(Our 3 Minute Submission Video is all the way at the bottom. Here's a quick link)
Problem StatementIn today’s world, designers often create environments that fundamentally rely on their users being able to see. Accessibility to those without this crucial ability is an afterthought, if it is even considered at all. For the 285 million visually impaired people around the world, tasks like finding one’s keys or walking along busy sidewalks become arduous or even impossible. Vision difficulties are often associated with aging, and with a growing population, the World Health Organization predicts that the number of visually impaired people will triple by the year 2050.

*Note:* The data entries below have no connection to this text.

(** [felem_inv] inverts: in Montgomery form, the product of a field element
    that is not zero modulo p and its inverse is one; the inverse of zero is
    zero.  (p is prime: Pocklington's criterion.) *)
Theorem felem_inv_correct a x : repr a x ->
  repr (felem_mul a (felem_inv a)) (if decide (x mod p = 0) then 0 else 1).
Proof.
  intros H. pose proof (repr_mul _ _ _ _ H (repr_finv _ _ H)) as Hm. destruct (decide (x mod p = 0)) as [E|E].
  - assert (C : cong p x 0) by (apply cong_mod; [done|]; by rewrite E). revert Hm. apply repr_cong. rewrite C. by rewrite Z.mul_0_l.
  - revert Hm. apply repr_cong. symmetry. apply finv_ok. intros C. apply E. apply cong_mod in C; [|done]. by rewrite C.
Qed.

(** [top |= p256_add_d(...)] loses the carry out of the lowest limb of 2^257,
    the limbs of one: the conversion returns a half of one. *)
Theorem from_montgomery_lost_carry :
  let a := [2 ^ 29; 2 ^ 28 - 1; 2 ^ 29 - 1; 2 ^ 28 - 1; 2 ^ 29 - 1; 2 ^ 28 - 1; 2 ^ 29 - 1; 2 ^ 28 - 1; 2 ^ 29 - 1] in
  repr a 1 /\ exists r, from_montgomery a = Done r /\ 2 * val r mod p = 1 /\ val r <> 1.
Proof.
  cbv zeta. split; [split; [by apply felem_okb|]; apply cong_mod; [done|]; by vm_compute|]. eexists. split; [by vm_compute|]. split; [by vm_compute|]. vm_compute. congruence.
Qed.

Lemma felem_mul_correct_witness : (2 ^ 257 * fval true (felem_mul kOne kP)) mod p = 0.
Proof. destruct (felem_mul_correct kOne kP ltac:(by apply felem_okb) ltac:(by apply felem_okb)) as (_ & H & _). rewrite H. by vm_compute. Defined.

Lemma montgomery_roundtrip_witness : exists o r, to_montgomery SECP256r1_n = Done o /\ from_montgomery o = Done r /\ val r = val SECP256r1_n.
Proof.
  destruct (montgomery_roundtrip SECP256r1_n ltac:(by apply u32b_num)) as (o & r & Ho & _ & Hr & _ & Hv). exists o, r. split; [exact Ho|]. split; [exact Hr|]. rewrite Hv. by vm_compute.
Defined.

Lemma felem_inv_correct_witness : repr (felem_mul kOne (felem_inv kOne)) 1.
Proof. exact (felem_inv_correct kOne 1 repr_one). Defined.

Despite the pace of medical improvement in recent years, a permanent cure for blindness remains elusive, and even the most promising current treatments are highly experimental and extremely expensive. Blind people today rely on sighted guides, seeing-eye dogs, and canes even a century after the introduction of these solutions, with obvious associated limitations of functionality. Even so-called "cutting-edge" vision technologies are only able to describe a blind person's environment. Crucially, these devices fail absolutely when it comes to actually interacting with the environment. Without a functional, cost-effective way to actively engage in the world around them, people with visual disabilities are relegated to spectator status in our society.
To address this pressing need, our team has designed blindsight
, a wearable device that greatly increases the autonomy of the blind.
Before embarking on this ambitious project, our team devised a careful plan for solution development. In order to ensure that blindsight
would be a significant improvement in the field of vision technologies, we conducted an extensive review of existing solutions, a selection of which is presented here:
- The KNFB Reader is a text reader application for the blind. The user utilizes a mobile device to take a picture of a document or other text source, and the app subsequently converts that text into speech or Braille. Limitations: Since this technology is only available in app form, a blind user must continuously hold their device out in front of them, an awkward pose to maintain for long periods of time.
- TapTapSee is an open source image recognition software than can tell blind users what objects are in a certain picture. By moving a mobile phone around, the blind user can scan through individual items in their vicinity. Limitations: The range and FOV of a phone's camera are limited through this app, which means that it functions well only in small, neatly-ordered environments that are consequently unrepresentative of the real world.
- LookTel Money Reader is a service that calculates the amount of currency present in an image of paper money. Limitations: This app functions well in its specific use case, but its inability to handle anything other than currency means it is a contributor to the "app overload" blind users often experience.
From our analysis of these and other technologies, we were able to generalize the shortcomings of current solutions:
1. Slow and expensive: Many of these solutions rely heavily on offloading the actual processing to a server. Without an elegant way to handle the latency and provide rapid feedback to the user, these technologies will remain imperfect.
2. Uncomfortable and awkward: Since the majority of current solutions are apps, they require a user to continuously direct their mobile phone towards what they wish to interact with. This position is straining on the hands and also particularly taxing for the elderly, a generally weaker population that is much more susceptible to vision loss.
3. Passive and incomplete: Most significantly, no current solution provides a simple and effective way to directly engage the blind user with their environment. Using existing technologies essentially tethers a user to their phone, significantly impacting their overall autonomy.
Project ProposalBy developing blindsight
, our team aspires to substantially improve the quality-of-life of the visually impaired in today's world. Our armband product will integrate a camera to view the user's environment and implement machine learning to interpret this data as a collection of objects and features of interest. Through companion iOS and Android apps equipped with headphones, users will issue verbal commands to the device. blindsight
will also utilize a novel directional haptic feedback system, leveraging the increased sensitivity to touch that often accompanies a loss of vision. By applying vibrational stimuli to specific regions of a user's arm, our device will precisely guide the hand towards a target item, enabling interactions with objects that are otherwise invisible.
With our project proposal defined, we began the construction of our MK1 blindsight
device. For the purposes of this first prototype, our device will have four main components:
- Control Module: This module contains the Raspberry Pi Zero W, which serves as the computer controlling the entire device. The module contains the attached Raspberry Pi Camera along with a capacitive touch sensor, all housed in a 3D printed housing.
- Battery Modules (x2): These modules each contain 2xAA batteries to power the entire device, and are encased in 3D printed housings.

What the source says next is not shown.